A finalidade do acordo de não persecução penal é justamente impedir a instauração do processo penal e todas as consequências negativas dele decorrentes, inclusive de eventual condenação, tais como eventual inelegibilidade (CF, artigo 15, III, c/c o artigo 14, §3º, II, e LC 64/90, artigo 1º, I, e).
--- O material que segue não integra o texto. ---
(* ===== verification/InclusionAvailability.v ===== *)
(** * Availability of candidates

    What the bitfields of validators do to the pending candidates of
    [Inclusion]: [update_pending_availability_and_get_freed_cores] includes
    exactly the candidates whose votes reach the threshold.  The invariant of
    the pending candidates, kept by every operation of the pallet, and where
    the threshold cannot be met. *)

From S2P Require Import Prelude.
From S2P Require Import Vectors.
From S2P Require Import Frame.
From S2P Require Import Configuration.
From S2P Require Import Dmp.
From S2P Require Import Ump.
From S2P Require Import Hrmp.
From S2P Require Import Scheduler.
From S2P Require Import ParasPallet.
From S2P Require Import Candidates.
From S2P Require Import Inclusion.
From S2P Require Import InclusionBacking.

Module InclusionAvailability.
Import Candidates Inclusion InclusionBacking.

Section Availability.
Context {CollatorId CollatorSignature ValidatorId ValidatorSignature H : Type}
  `{!EqDecision CollatorId}
  `{!Blake2 CollatorId CollatorSignature}
  `{!Signatures CollatorId CollatorSignature ValidatorId ValidatorSignature}
  `{!MessageHash H}
  (code_hash_of : ValidationCode → Hash).
#[local] Abbreviation Bitfield := (UncheckedSigned ValidatorSignature).
#[local] Abbreviation World := (World (CollatorId := CollatorId) (CollatorSignature := CollatorSignature) (H := H)).
#[local] Abbreviation State := (State (CollatorId := CollatorId) (CollatorSignature := CollatorSignature)).
#[local] Abbreviation Pending :=
  (CandidatePendingAvailability (CollatorId := CollatorId) (CollatorSignature := CollatorSignature)).
#[local] Abbreviation Slot := (option (ParaId * option Pending)).
Implicit Types (env : ParasPallet.Env ValidatorId) (w : World) (bfs : list Bitfield) (c : Pending).

(** ** The votes on a core *)

Definition with_votes (votes_ : list bool) c : Pending :=
  mkPending (core c) (hash c) (pending_descriptor c) votes_ (backers c) (relay_parent_number c)
    (backed_in_number c) (backing_group c).

(** The votes once the bits of the bitfields for core [i] are added. *)
Definition tally bfs (i : nat) (votes_ : list bool) : list bool :=
  foldl (λ vs b, if decide (payload b !! i = Some true) then <[validator_index b := true]> vs else vs) votes_ bfs.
Direito fundamental que é, a elegibilidade só pode ser restringida nas hipóteses expressamente previstas na Constituição Federal e na Lei Complementar nº 64/90, devendo o intérprete das hipóteses de inelegibilidade interpretá-las restritivamente. A jurisprudência do Tribunal Superior Eleitoral (TSE) firmou-se nesse sentido:

"[…].
(…) o direito à elegibilidade, como direito fundamental, deve ser restringido nas situações expressamente previstas na norma.
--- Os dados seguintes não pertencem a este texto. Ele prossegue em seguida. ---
(** ** The pallets together *)

Section Relay.
Context {CollatorId CollatorSignature ValidatorId ValidatorSignature H B W : Type}
  `{!EqDecision CollatorId}
  `{!Blake2 CollatorId CollatorSignature}
  `{!Signatures CollatorId CollatorSignature ValidatorId ValidatorSignature}
  `{!MessageHash H} `{!ReservableCurrency B} `{!Ump.UmpSink W}
  `{!StorageIter ParaId
       (CandidatePendingAvailability (CollatorId := CollatorId) (CollatorSignature := CollatorSignature))}
  (code_hash_of : ValidationCode → Hash) (encode_xcm : Xcm → list byte) (first_message_factor_percent : Weight).
#[local] Abbreviation World := (World (CollatorId := CollatorId) (CollatorSignature := CollatorSignature) (H := H)).
#[local] Abbreviation Backed := (BackedCandidate CollatorId CollatorSignature ValidatorSignature).
#[local] Abbreviation Pending :=
  (CandidatePendingAvailability (CollatorId := CollatorId) (CollatorSignature := CollatorSignature)).
Implicit Types (env : ParasPallet.Env ValidatorId) (w : World) (cm : CandidateCommitments).

(** The configuration of the session, and bounds on the upward queues at its
    start that leave room for the messages of a candidate. *)
Context (cfg : HostConfiguration) (count_bound size_bound : Z).

Record roomy_queues : Prop := {
  rq_num : 0 ≤ max_upward_message_num_per_candidate cfg;
  rq_msg : 0 ≤ max_upward_message_size cfg;
  rq_count : max_upward_queue_count cfg ≤ count_bound;
  rq_size : max_upward_queue_size cfg ≤ size_bound;
  rq_counts : count_bound + max_upward_message_num_per_candidate cfg ≤ u32_max;
  rq_sizes : size_bound + max_upward_message_num_per_candidate cfg * max_upward_message_size cfg ≤ u32_max;
}.

(** Values of the types the commitments have in a 32-bit runtime. *)
Record wire_ok cm : Prop := {
  wo_processed : is_u32 (processed_downward_messages cm);
  wo_upward : Z.of_nat (length (upward_messages cm)) ≤ u32_max;
  wo_upward_data : Forall (λ m, Z.of_nat (length m) ≤ u32_max) (upward_messages cm);
  wo_horizontal : Forall (λ m, Z.of_nat (length (Hrmp.out_data m)) ≤ u32_max) (horizontal_messages cm);
}.

(** What the enactment of a candidate relies on. *)
Record acceptable (now : BlockNumber) (p : ParaId) cm w : Prop := {
  ac_downward : 0 ≤ processed_downward_messages cm ≤ Z.of_nat (length (Dmp.dmq_contents p (dmp w)));
  ac_count : Z.of_nat (length (Ump.queue_of p (ump w) ++ upward_messages cm)) ≤ max_upward_queue_count cfg;
  ac_size : Ump.total_bytes (Ump.queue_of p (ump w) ++ upward_messages cm) ≤ max_upward_queue_size cfg;
  ac_watermark last : Hrmp.HrmpWatermarks (hrmp w) !! p = Some last → last < hrmp_watermark cm;
  ac_past : hrmp_watermark cm < now;
  ac_sendable : Forall (sendable p (hrmp w)) (horizontal_messages cm);
  ac_recipients : NoDup (Hrmp.out_recipient <$> horizontal_messages cm);
}.
#[local] Instance not_greater_trans : Transitive not_greater.
Proof. intros a b c. rewrite !(proj2 (compare_before _ _)). unfold before. intuition lia. Qed.
#[local] Instance not_greater_total : Total not_greater.
Proof. intros a b. rewrite !(proj2 (compare_before _ _)). unfold before. lia. Qed.

Lemma is_sorted_by_sorted l : is_sorted_by compare l = true ↔ Sorted not_greater l.
Proof.
  induction l as [|a [|b l] IH]; [split; [constructor|done]|split; [repeat constructor|done]|].
  change (is_sorted_by compare (a :: b :: l)) with (match compare a b with Gt => false | _ => is_sorted_by compare (b :: l) end).
  unfold Disputes.not_greater in IH |- *. split.
  - intros H. assert (is_sorted_by compare (b :: l) = true ∧ compare a b ≠ Gt) as [H1 H2] by (by destruct (compare a b)).
    constructor; [by apply IH|by constructor].
  - inversion_clear 1 as [|?? Hs Hh]. inversion_clear Hh. destruct (compare a b); [by apply IH..|done].
Qed.

Lemma dedup_after_spec prev l :
  dedup_after same_dispute prev l `sublist_of` l ∧ contains_duplicates (prev :: dedup_after same_dispute prev l) = false ∧
  ∀ a, a ∈ l → ∃ b, b ∈ prev :: dedup_after same_dispute prev l ∧ same_dispute a b = true.
Proof.
  revert prev. induction l as [|x l IH]; intros prev; cbn [dedup_after].
  { split_and!; [constructor|done|]. by intros a ?%elem_of_nil. }
  destruct (same_dispute x prev) eqn:E.
  - destruct (IH prev) as (H1 & H2 & H3). split_and!; [by constructor|done|].
    intros a [->|Ha]%elem_of_cons; [exists prev; split; [by left|done]|by apply H3].
  - destruct (IH x) as (H1 & H2 & H3). split_and!; [by constructor| |].
    + change (contains_duplicates (prev :: x :: dedup_after same_dispute x l))
        with (same_dispute x prev || contains_duplicates (x :: dedup_after same_dispute x l)). by rewrite E, H2.
    + intros a [->|Ha]%elem_of_cons.
      * exists x. split; [right; by left|]. by apply bool_decide_eq_true.
      * destruct (H3 a Ha) as (b & Hb & ?). exists b. split; [by right|done].
Qed.

Lemma dedup_by_spec l :
  dedup_by same_dispute l `sublist_of` l ∧ contains_duplicates (dedup_by same_dispute l) = false ∧
  ∀ a, a ∈ l → ∃ b, b ∈ dedup_by same_dispute l ∧ same_dispute a b = true.
Proof.
  destruct l as [|x l]; cbn [dedup_by]; [split_and!; [constructor|done|by intros a ?%elem_of_nil]|].
  destruct (dedup_after_spec x l) as (H1 & H2 & H3). split_and!; [by constructor|done|].
  intros a [->|Ha]%elem_of_cons; [|by apply H3]. exists x. split; [by left|by apply bool_decide_eq_true].
Qed.

(** An inclusion height belongs to one session. *)
Definition heights_apart : Prop :=
  ∀ session session' h r, included session h = Some r → included session' h = Some r → session = session'.

Lemma same_of_eq a b : heights_apart → compare a b = Eq → same_dispute b a = true.
Proof.
  intros Hc. rewrite compare_lex. unfold place, same_dispute.
  destruct (included (set_session a) _) as [r|] eqn:Ea, (included (set_session b) _) as [r'|] eqn:Eb; cbn; try done;
    case_match eqn:E1; try done; apply Z.compare_eq_iff in E1; intros E2%Z.compare_eq_iff;
    apply bool_decide_eq_true; (split; [|done]); [|done].
  subst. rewrite E2 in Ea. by eapply Hc.
Qed.

Lemma assured_distinct l :
  heights_apart → assure_deduplicated_and_sorted included l = Ok tt → StronglySorted (before True) l.
Proof.
  intros Hc. unfold assure_deduplicated_and_sorted.
  destruct (is_sorted_by compare l) eqn:Es, (contains_duplicates l) eqn:Ed; try done. intros _.
  apply Sorted_StronglySorted; [intros a b c; unfold before; intuition lia|].
  induction l as [|a [|b l] IH]; [repeat constructor..|].
  change (same_dispute b a || contains_duplicates (b :: l) = false) in Ed. apply orb_false_iff in Ed as [Eb Ed].
  change (match compare a b with Gt => false | _ => is_sorted_by compare (b :: l) end = true) in Es.
  constructor; [apply IH; [by destruct (compare a b)|done]|]. constructor. apply compare_before.
  destruct (compare a b) eqn:E; [|done..]. by rewrite (same_of_eq a b Hc E) in Eb.
Qed.

Lemma dedup_sort_elem l a : a ∈ (deduplicate_and_sort_dispute_data included l).1 → a ∈ l.
Proof.
  cbn. intros Ha. destruct (dedup_by_spec (merge_sort not_greater l)) as (H1 & _).
  eapply elem_of_submseteq in Ha; [|by apply sublist_submseteq]. by rewrite merge_sort_Permutation in Ha.
Qed.

(** Sorted statement sets are accepted: what the block author sorts and
    deduplicates passes the check that importing nodes make, and holds a set for
    every dispute there was one for.  A list that passes the check names no
    dispute twice, as long as candidates with one hash are not included at one
    height in two sessions. *)
Theorem sorted_sets_accepted l :
  let out := (deduplicate_and_sort_dispute_data included l).1 in
  assure_deduplicated_and_sorted included out = Ok tt ∧
  (∀ a, a ∈ out → a ∈ l) ∧ (∀ a, a ∈ l → ∃ b, b ∈ out ∧ same_dispute a b = true) ∧
  (heights_apart → ∀ k : list StatementSet, assure_deduplicated_and_sorted included k = Ok tt → NoDup (set_key <$> k)).
Proof.
  cbn zeta. unfold deduplicate_and_sort_dispute_data. cbn [fst].
  destruct (dedup_by_spec (merge_sort not_greater l)) as (H1 & H2 & H3). split_and!.
  - unfold assure_deduplicated_and_sorted. rewrite H2.
    rewrite (proj2 (is_sorted_by_sorted _)); [done|]. apply StronglySorted_Sorted.
    eapply StronglySorted_sublist; [exact H1|]. apply (StronglySorted_merge_sort _).
  - apply dedup_sort_elem.
  - intros a Ha. apply H3. by rewrite merge_sort_Permutation.
  - intros Hc k Hk%assured_distinct; [|done]. induction Hk as [|a k Hk IH Ha]; cbn; constructor; [|done].
    intros (b & Hab & Hb)%list_elem_of_fmap. rewrite Forall_forall in Ha. specialize (Ha b Hb).
    unfold set_key in Hab. injection Hab as E1 E2. unfold before, place in Ha. rewrite E1, E2 in Ha. case_match; cbn in Ha; intuition lia.
Qed.
End Order.
Lemma filtered_weight (valid : Filter) dss d c d' :
  weights_ok → shrinks valid → Z.of_nat (length (Disputes.statements dss)) ≤ u32_max →
  valid dss d = Some (Some c, d') → 0 ≤ dispute_statement_set_weight c ≤ dispute_statement_set_weight dss.
Proof.
  intros Hw Hs Hl Hv%Hs. unfold dispute_statement_set_weight. rewrite !len32_small by lia. apply (wt_disputes Hw). lia.
Qed.

(** The sets taken so far weigh at most what was counted. *)
Definition counted (checked : list StatementSet) (w : Weight) : Prop :=
  0 ≤ w ≤ u64_max ∧ Z.min u64_max (sets_total checked) ≤ w.

Lemma counted_snoc checked w c x :
  weights_ok → counted checked w → dispute_statement_set_weight c ≤ x →
  counted (checked ++ [c]) (u64_saturating_add w x).
Proof.
  intros Hw [Hr Hc] Hx. pose proof (set_weight_nonneg c Hw). unfold counted, sets_total in *.
  rewrite fmap_app, total_app. change (total (dispute_statement_set_weight <$> [c])) with (dispute_statement_set_weight c + 0).
  unfold u64_saturating_add. lia.
Qed.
[…]. (REspEl – Agravo Regimental no Recurso Especial Eleitoral nº 060017422  PIRES FERREIRA  CE, Acórdão de 11/03/2021, relator ministro Alexandre de Moraes, Publicação em DJE  Diário da justiça eletrônica, tomo 52, de 23.3.2021).
[…].
(…) o direito à elegibilidade é direito fundamental. Como resultado, de um lado, o intérprete deverá, sempre que possível, privilegiar a linha interpretativa que amplie o gozo de tal direito. De outro lado, as inelegibilidades devem ser interpretadas restritivamente, a fim de que não alcancem situações não expressamente previstas pela norma. (…).
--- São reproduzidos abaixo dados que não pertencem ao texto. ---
(** ** The chain *)

Section Chain.
Context {CollatorId CollatorSignature ValidatorId ValidatorSignature AssignmentId DiscoveryId AccountId
    H R W B Header O A : Type}
  `{!EqDecision CollatorId}
  `{!Blake2 CollatorId CollatorSignature}
  `{!Signatures CollatorId CollatorSignature ValidatorId ValidatorSignature}
  `{!MessageHash H} `{!Ump.UmpSink W} `{!ReservableCurrency B} `{!WeightInfo} `{!Rng R} `{!FrameOrigin O A}
  `{!StorageIter ParaId (Inclusion.CandidatePendingAvailability (CollatorId := CollatorId) (CollatorSignature := CollatorSignature))}
  `{!StorageIter (SessionIndex * CandidateHash) Disputes.DisputeState}
  (code_hash_of : ValidationCode → Hash) (verify : ValidatorSignature → list byte → ValidatorId → bool)
  (encode_xcm : Xcm → list byte) (ensure_overweight : O → option unit)
  (first_message_factor_percent : Weight)
  (header_hash header_state_root : Header → Hash) (max_block : Weight).
Import Initializer.
#[local] Abbreviation Chain := (Initializer.Chain (CollatorId := CollatorId) (CollatorSignature := CollatorSignature)
  (ValidatorId := ValidatorId) (ValidatorSignature := ValidatorSignature) (AssignmentId := AssignmentId)
  (DiscoveryId := DiscoveryId) (AccountId := AccountId) (H := H) (W := W) (B := B)).
Implicit Types (c : Chain).

(** ** Reachable states *)

(** A chain before its first session, with the paras of the genesis. *)
Definition genesis (config : HostConfiguration) (p : ParasPallet.State) (x : W) (b : B) : Chain :=
  mkChain 0 (Configuration.mkState config [] false) Shared.empty_state
    (ParasInherent.mkWorld (Inclusion.mkWorld Inclusion.empty_state p Dmp.empty_state Ump.empty_state Hrmp.empty_state [])
       Scheduler.empty_state Disputes.empty_state x false None)
    SessionInfo.empty_state b false [] [].

#[local] Abbreviation relay_of c := (ParasInherent.relay (world c)).
#[local] Abbreviation session_of c := (Shared.CurrentSessionIndex (shared c)).
#[local] Abbreviation on_relay f c := (set_world (ParasInherent.set_relay (f (relay_of c)) (world c)) c).

(** The channels live in the same storage as the downward queues and balances. *)
Definition on_channels (f : Hrmp.World (H := H) (B := B) → Hrmp.World (H := H) (B := B)) c : Chain :=
  let h := f (Hrmp.mkWorld (Inclusion.hrmp (relay_of c)) (Inclusion.dmp (relay_of c)) (currency c)) in
  let rl := Inclusion.on_dmp (λ _, Hrmp.dmp h) (Inclusion.on_hrmp (λ _, Hrmp.hrmp h) (relay_of c)) in
  mkChain (number c) (configuration c) (shared c) (ParasInherent.set_relay rl (world c)) (session_info c)
    (Hrmp.currency h) (HasInitialized c) (BufferedSessionChanges c) (ForceApproved c).

(** The storage root calls over paras work on. *)
Definition on_paras_and_channels
    (f : ParasSudoWrapper.World (H := H) (B := B) → ParasSudoWrapper.World (H := H) (B := B)) c : Chain :=
  let h := Hrmp.mkWorld (Inclusion.hrmp (relay_of c)) (Inclusion.dmp (relay_of c)) (currency c) in
  let w := f (ParasSudoWrapper.mkWorld (Inclusion.paras (relay_of c)) h) in
  on_channels (λ _, ParasSudoWrapper.channels w) (on_relay (Inclusion.on_paras (λ _, ParasSudoWrapper.paras w)) c).

(** What can happen to a chain: its hooks, the inherent, the calls of the
    pallets and what other parts of the runtime ask of them. *)
Inductive step : Chain → Chain → Prop :=
| step_initialize c : step c (on_initialize (number c + 1) c)
| step_inherent origin parent_hash vrf_random data c c' weight :
    HasInitialized c = true →
    enter code_hash_of first_message_factor_percent header_hash header_state_root max_block (O := O) (A := A)
      origin parent_hash vrf_random data c = Some (c', Ok weight) → step c c'
| step_included c w : ParasInherent.on_finalize (world c) = Some w → step c (set_world w c)
| step_finalize random_hash discovery accounts c c' :
    on_finalize code_hash_of random_hash discovery accounts c = Some c' → step c c'
| step_session_key random_hash discovery accounts validators queued c c' :
    BufferedSessionChanges c = [] →
    on_new_session code_hash_of random_hash discovery accounts (session_of c + 1) validators (Some queued) c = Some c' →
    0 ≤ session_of c → step c c'
| step_assignment_keys keys c :
    step c (mkChain (number c) (configuration c) (shared c) (world c) (SessionInfo.on_new_session keys (session_info c))
      (currency c) (HasInitialized c) (BufferedSessionChanges c) (ForceApproved c))
| step_configuration policy (origin : O) call c :
    session_of c + Configuration.SESSION_DELAY ≤ u32_max →
    (∀ p, call = Configuration.set_dispute_period p → 0 ≤ p) →
    step c (set_configuration (run policy (Configuration.dispatch (session_of c) origin call) (configuration c)).1 c)
| step_paras policy (origin : O) call c :
    step c (on_relay (Inclusion.on_paras (λ s,
      (run policy (ParasPallet.dispatch code_hash_of verify (env_of c) origin call) s).1)) c)
| step_register id g c :
    step c (on_relay (Inclusion.on_paras (λ s,
      (ParasPallet.schedule_para_initialize code_hash_of (env_of c) id g s).1)) c)
| step_deregister id c :
    step c (on_relay (Inclusion.on_paras (λ s, (ParasPallet.schedule_para_cleanup (env_of c) id s).1)) c)
| step_upgrade id c :
    step c (on_relay (Inclusion.on_paras (λ s, (ParasPallet.schedule_parathread_upgrade (env_of c) id s).1)) c)
| step_downgrade id c :
    step c (on_relay (Inclusion.on_paras (λ s, (ParasPallet.schedule_parachain_downgrade (env_of c) id s).1)) c)
| step_channels policy origin call c :
    step c (on_channels (λ h, (run policy (Hrmp.dispatch encode_xcm (Configuration.ActiveConfig (configuration c))
      (ParasPallet.ParaLifecycles (Inclusion.paras (relay_of c))) (number c) origin call) h).1) c)
| step_downward p m c :
    step c (on_relay (Inclusion.on_dmp (λ s,
      (Dmp.queue_downward_message (Configuration.ActiveConfig (configuration c)) p m (number c) s).1)) c)
| step_overweight policy (origin : O) index weight_limit c s x :
    (run policy (Ump.service_overweight ensure_overweight origin index weight_limit)
      (Inclusion.ump (relay_of c), ParasInherent.chain (world c))).1 = (s, x) →
    step c (set_world (ParasInherent.set_chain x
      (ParasInherent.set_relay (Inclusion.on_ump (λ _, s) (relay_of c)) (world c))) c)
| step_unfreeze (origin : O) c :
    step c (set_world (ParasInherent.set_disputes (Disputes.force_unfreeze origin (ParasInherent.disputes (world c))).1
      (world c)) c)
| step_force_approve policy (ensure_force : O → option unit) (origin : O) up_to c :
    step c (run policy (force_approve ensure_force origin up_to) c).1
| step_sudo policy (origin : O) call c :
    step c (on_paras_and_channels (λ w,
      (run policy (ParasSudoWrapper.dispatch code_hash_of encode_xcm (env_of c) origin call) w).1) c).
[…]. (RESPE  Recurso Especial Eleitoral nº 19257 – BARRA DE SANTO ANTÔNIO  AL, Acórdão de 13.6.2019, relator ministro Luís Roberto Barroso, publicado no DJE – Diário da justiça eletrônica em 12.8.2019).
“[…]
7. As restrições a direitos fundamentais devem ser interpretadas restritivamente, consoante lição basilar da dogmática de restrição a direitos fundamentais, axioma que deve ser trasladado à seara eleitoral, de forma a impor que, sempre que se deparar com uma situação de potencial restrição ao ius honorum, como sói ocorrer nas impugnações de registro de candidatura, o magistrado deve prestigiar a interpretação que potencialize a liberdade fundamental política de ser votado, e não o inverso.
[…]. (RESPE  Recurso Especial Eleitoral nº 21321  AREADO  MG, Acórdão de 06/04/2017, relator ministro Luiz Fux, publicado no DJE – Diário da justiça eletrônica – em 5.6.2017).
[…].
2. Por se tratar de norma restritiva de direitos, as regras alusivas às causas de inelegibilidade devem ser interpretadas estritamente, de modo a não alcançar situações não contempladas na lei e acabar por cercear o direito fundamental à elegibilidade, especialmente quando se exige criativa interpretação a fim de se alcançar um terceiro regime de contagem de prazo.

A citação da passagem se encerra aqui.